Wilkie has also been a frequent source of misinformation about the drug. In a national TV appearance in April, Wilkie said hydroxychloroquine "has been working on middle-age and younger veterans." Months later, that claim remains completely unsubstantiated by any data or study. In another media appearance in late-May, Wilkie said that "in many cases [hydroxychlorquine] given over a sustained period of time can be a prophylactic." Studies have shown this claim is false.
The uncounted veterans
The official VA data shows that 3,044 patients and staff have died of COVID-19. But that undercounts the number of veterans who have died because it only includes "patients who have been tested or treated at VA facilities."
Many other veterans have died of COVID-19 at facilities that are not controlled by the VA. A number of those veterans have been treated with hydroxychloroquine. At the Southeastern Veterans’ Center outside Philadelphia, for example, dozens of older veterans were given a "COVID cocktail," including hydroxychloroquine.

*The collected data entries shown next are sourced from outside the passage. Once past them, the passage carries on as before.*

(** * weekend-warrior: the git-history-to-steps pipeline

    A shallow embedding of the TypeScript sources that turn a git history
    into tutorial steps:

    - [scripts/sync-data.ts]   (module [SyncData]): the build script that
      reads [git log], extracts STEP.md / OUTPUT.md per commit and writes
      the step files and the manifest [project.json];
    - [src/utils/steps.ts]     (module [StepsTs]): [getSteps], the variant
      that pairs commits with the H1 sections of one combined STEPS.md;
    - [src/utils/git.ts]       (module [GitTs]): [getFileContent],
      [getChangedFiles], [getCommitFiles]; and (module [Shell]) the
      command text of [getFileContent] as the shell reads it;
    - [src/components/Workspace.tsx] (module [Workspace]): the body of the
      effect that fills the diff view;
    - [scripts/build-site.ts]  (modules [BuildSite], [BuildArgs]): the
      guards in front of the sync script, and the parsing of its
      arguments with the base directory [astro.config.mjs] reads;
    - [src/components/Workspace.tsx] (modules [Viewer], [Highlight]):
      the hidden files, the file shown first, the automatic mode,
      [escapeHtml] and the language given to the highlighter;
    - [src/utils/project.ts]   (module [ProjectTs]): [getTitleLines];
    - the [getSteps] that reads the content collection (module
      [StepsCollection]);
    - step 1 of the sync script, README.md (modules [RegExp] and
      [Readme]): its three regular expressions, run by a backtracking
      matcher.

    JavaScript strings are modelled by [string]; a character stands for
    one code unit below 256 (so the only line terminators are LF and CR;
    U+2028 and U+2029 are out of range).  [toUpperCase] takes two of
    these code units out of that range: U+00B5 to U+039C and U+00FF to
    U+0178.  So that the strings are closed under it, the characters
    128 and 129 stand for U+039C and U+0178, in place of the control
    codes U+0080 and U+0081, which are left out; no class of characters
    the sources use (white space, word characters, line terminators,
    digits, the punctuation they look for) tells the ones from the
    others.  [execSync] is modelled by its outcome: the bytes (or text)
    the command printed, or a thrown exception. *)

From Stdlib Require Import List String Ascii Bool Arith Lia.
From Stdlib.Strings Require Import Byte.
From Stdlib Require Import DecimalString DecimalNat DecimalFacts.
Import ListNotations.
Open Scope list_scope.
Open Scope string_scope.

(** ** JavaScript primitives used by the sources *)

Module JS.

Definition LF : ascii := ascii_of_nat 10.
Definition CR : ascii := ascii_of_nat 13.
Definition SP : ascii := " "%char.
Definition DQUOTE : ascii := ascii_of_nat 34.

(** LineTerminator of the regular-expression grammar ([.] excludes it,
    [^] and [$] with the [m] flag look at it). *)
Definition isLineTerminator (c : ascii) : bool :=
  Ascii.eqb c LF || Ascii.eqb c CR.

(** The class [\s] (WhiteSpace and LineTerminator): TAB, LF, VT, FF, CR,
    SP and NBSP; also what [String.prototype.trim] strips. *)
Definition isSpace (c : ascii) : bool :=
  let n := nat_of_ascii c in
  Nat.eqb n 9 || Nat.eqb n 10 || Nat.eqb n 11 || Nat.eqb n 12
  || Nat.eqb n 13 || Nat.eqb n 32 || Nat.eqb n 160.

Definition isLower (c : ascii) : bool :=
  let n := nat_of_ascii c in Nat.leb 97 n && Nat.leb n 122.

Definition isUpper (c : ascii) : bool :=
  let n := nat_of_ascii c in Nat.leb 65 n && Nat.leb n 90.

Definition isDigit (c : ascii) : bool :=
  let n := nat_of_ascii c in Nat.leb 48 n && Nat.leb n 57.

(** The class [\w]: [A-Za-z0-9_]. *)
Definition isWord (c : ascii) : bool :=
  isLower c || isUpper c || isDigit c || Ascii.eqb c "_"%char.

(** The characters that stand for U+039C and U+0178, the upper case of
    U+00B5 and U+00FF. *)
Definition CAPITAL_MU : ascii := ascii_of_nat 128.
Definition CAPITAL_Y_DIAERESIS : ascii := ascii_of_nat 129.

(** [toUpperCase] on a code unit whose upper case is one code unit:
    [a-z], the Latin-1 letters U+00E0 to U+00FE (the sign U+00F7 is no
    letter), U+00B5 and U+00FF change, and the others are left as they
    are. *)
Definition upperChar (c : ascii) : ascii :=
  let n := nat_of_ascii c in
  if isLower c then ascii_of_nat (n - 32)
  else if Nat.leb 224 n && Nat.leb n 254 && negb (Nat.eqb n 247)
       then ascii_of_nat (n - 32)
  else if Nat.eqb n 181 then CAPITAL_MU
  else if Nat.eqb n 255 then CAPITAL_Y_DIAERESIS
  else c.

(** [toUpperCase] on one code unit: the upper case of U+00DF is [SS]. *)
Definition upper (c : ascii) : string :=
  if Nat.eqb (nat_of_ascii c) 223 then "SS" else String (upperChar c) EmptyString.

Fixpoint toUpperCase (s : string) : string :=
  match s with
  | EmptyString => EmptyString
  | String c s' => upper c ++ toUpperCase s'
  end.

(** [s.charAt(0)]: the first code unit as a string, or the empty string. *)
Definition charAt0 (s : string) : string :=
  match s with
  | EmptyString => EmptyString
  | String c _ => String c EmptyString
  end.

(** [s.split(sep)] for a separator of one code unit, as the first piece
    and the pieces after it: the result of [split] is never empty, which
    is what the destructuring [[hash, ...msgParts]] relies on. *)
Fixpoint splitParts (sep : ascii) (s : string) : string * list string :=
  match s with
  | EmptyString => (EmptyString, [])
  | String c s' =>
      let (p, ps) := splitParts sep s' in
      if Ascii.eqb c sep then (EmptyString, p :: ps) else (String c p, ps)
  end.

Definition split (sep : ascii) (s : string) : list string :=
  let (p, ps) := splitParts sep s in p :: ps.

(** [parts.join(sep)]. *)
Fixpoint join (sep : string) (parts : list string) : string :=
  match parts with
  | [] => EmptyString
  | p :: ps =>
      match ps with
      | [] => p
      | _ :: _ => p ++ sep ++ join sep ps
      end
  end.

(** Truthiness of a string: [Boolean(s)], [!!s], [if (s)]. *)
Definition truthy (s : string) : bool :=
  match s with
  | EmptyString => false
  | String _ _ => true
  end.

(** [a || b] on strings. *)
Definition orElse (a b : string) : string := if truthy a then a else b.

Fixpoint trimStart (s : string) : string :=
  match s with
  | EmptyString => EmptyString
  | String c s' => if isSpace c then trimStart s' else s
  end.

Fixpoint trimEnd (s : string) : string :=
  match s with
  | EmptyString => EmptyString
  | String c s' =>
      match trimEnd s' with
      | EmptyString => if isSpace c then EmptyString else String c EmptyString
      | String d t => String c (String d t)
      end
  end.

Definition trim (s : string) : string := trimEnd (trimStart s).

(** [s.replace(/-/g, ' ')]. *)
Fixpoint replaceDashes (s : string) : string :=
  match s with
  | EmptyString => EmptyString
  | String c s' =>
      String (if Ascii.eqb c "-"%char then SP else c) (replaceDashes s')
  end.

(** [s.replace(/\b\w/g, c => c.toUpperCase())].  [\b\w] matches a word
    character whose predecessor is not one (or that starts the input);
    [prevWord] tells whether the code unit before [s] is a word
    character.  The upper case of a word character is one code unit. *)
Fixpoint upperAtWordStart (prevWord : bool) (s : string) : string :=
  match s with
  | EmptyString => EmptyString
  | String c s' =>
      String (if isWord c && negb prevWord then upperChar c else c)
             (upperAtWordStart (isWord c) s')
  end.

(** [n.toString()] for a non-negative integer (an array index). *)
Definition toString (n : nat) : string :=
  NilEmpty.string_of_uint (Nat.to_uint n).

(** The longest prefix without a line terminator: what a greedy [.*]
    consumes. *)
Fixpoint lineRun (s : string) : string :=
  match s with
  | EmptyString => EmptyString
  | String c s' =>
      if isLineTerminator c then EmptyString else String c (lineRun s')
  end.

(** [(.+)$] under the [m] flag, matched at the start of [s]: the greedy
    run stops at a line terminator or at the end of the input, where
    [$] holds, so the first attempt succeeds iff the run is non-empty. *)
Definition dotPlusEol (s : string) : option string :=
  match lineRun s with
  | EmptyString => None
  | String c r => Some (String c r)
  end.

(** [\s*(.+)$] at the start of [s], by backtracking: the greedy star
    first tries to take one more white-space unit, and gives it back
    when the rest of the pattern fails after it. *)
Fixpoint spacesThenText (s : string) : option string :=
  match s with
  | EmptyString => dotPlusEol s
  | String c s' =>
      if isSpace c then
        match spacesThenText s' with
        | Some t => Some t
        | None => dotPlusEol s
        end
      else dotPlusEol s
  end.

(** [#\s+(.+)$] at the start of [s]; the result is capture group 1. *)
Definition h1At (s : string) : option string :=
  match s with
  | String h (String c s') =>
      if Ascii.eqb h "#"%char && isSpace c then spacesThenText s' else None
  | _ => None
  end.

(** [s.match(/^#\s+(.+)$/m)], reduced to capture group 1 of the leftmost
    match.  [bol] tells whether [^] holds at the start of [s] (start of
    the input, or just after a line terminator). *)
Fixpoint matchH1From (bol : bool) (s : string) : option string :=
  match s with
  | EmptyString => None
  | String c s' =>
      match (if bol then h1At s else None) with
      | Some t => Some t
      | None => matchH1From (isLineTerminator c) s'
      end
  end.

Definition matchH1 (s : string) : option string := matchH1From true s.

(** [s.split(/^# /m)]: the input is cut at every [# ] that starts a
    line (matches cannot overlap: after one, the previous code unit is
    a space).  As for [splitParts], the first piece and the others. *)
Fixpoint splitH1From (bol : bool) (s : string) : string * list string :=
  match s with
  | EmptyString => (EmptyString, [])
  | String c s' =>
      match bol, Ascii.eqb c "#"%char, s' with
      | true, true, String d s'' =>
          if Ascii.eqb d SP then
            let (p, ps) := splitH1From false s'' in (EmptyString, p :: ps)
          else
            let (p, ps) := splitH1From (isLineTerminator c) s' in
            (String c p, ps)
      | _, _, _ =>
          let (p, ps) := splitH1From (isLineTerminator c) s' in
          (String c p, ps)
      end
  end.

Definition splitH1 (s : string) : list string :=
  let (p, ps) := splitH1From true s in p :: ps.

(** [part.indexOf('\n')], as the text before the first LF and, when
    there is one, the text from it on ([None] is the index [-1]). *)
Fixpoint cutAtLF (s : string) : string * option string :=
  match s with
  | EmptyString => (EmptyString, None)
  | String c s' =>
      if Ascii.eqb c LF then (EmptyString, Some s)
      else let (a, b) := cutAtLF s' in (String c a, b)
  end.

End JS.

(** ** Calls that may throw, and scripts that write files *)

(** The outcome of an expression that may throw. *)
Inductive result (A : Type) : Type :=
| Ok (a : A)
| Throw.
Arguments Ok {A} a.
Arguments Throw {A}.

Definition bind {A B : Type} (r : result A) (k : A -> result B) : result B :=
  match r with
  | Ok a => k a
  | Throw => Throw
  end.

(** [try { body } catch (e) { handler }]. *)
Definition tryCatch {A : Type} (body handler : result A) : result A :=
  match body with
  | Ok a => Ok a
  | Throw => handler
  end.

Fixpoint mapM {A B : Type} (f : A -> result B) (l : list A) : result (list B) :=
  match l with
  | [] => Ok []
  | a :: l' => bind (f a) (fun b => bind (mapM f l') (fun bs => Ok (b :: bs)))
  end.

(** [array.map((x, index) => f(index, x))], the index starting at [i]. *)
Fixpoint mapi {A B : Type} (f : nat -> A -> B) (i : nat) (l : list A) : list B :=
  match l with
  | [] => []
  | a :: l' => f i a :: mapi f (S i) l'
  end.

For more than two weeks in April, a drug regimen that included hydroxychloroquine was routinely dispensed at the struggling center, often for patients who had not been tested for covid-19 and for those who suffered from medical conditions known to raise the risk of dangerous side effects, interviews, emails and medical notes and records obtained by The Washington Post show.
Though precise estimates vary, the state Department of Military and Veterans Affairs said about 30 residents received the drug. Several nursing home staff members placed the number higher. The Chester County coroner, who reviewed the medical records for some of those who died, said at least 11 residents who had received the hydroxychloroquine treatment had not been tested for covid-19.
While the facility is controlled by the state government, it is subject to regulation by the federal Centers for Medicare and Medicaid Services (CMS). In an August 27 letter to the Inspector General Department of Health and Human Services, Senator Elizabeth Warren (D-MA) and other Senators suggested that the administration turned a blind eye to the abuse of hydroxychloroquine at the Pennsylvania facility and other nursing homes. They asked the Inspector General to investigate whether CMS "properly used its authority to hold providers accountable for known misuse of this treatment, and whether appropriate guidance was given to providers about the use of hydroxychloroquine."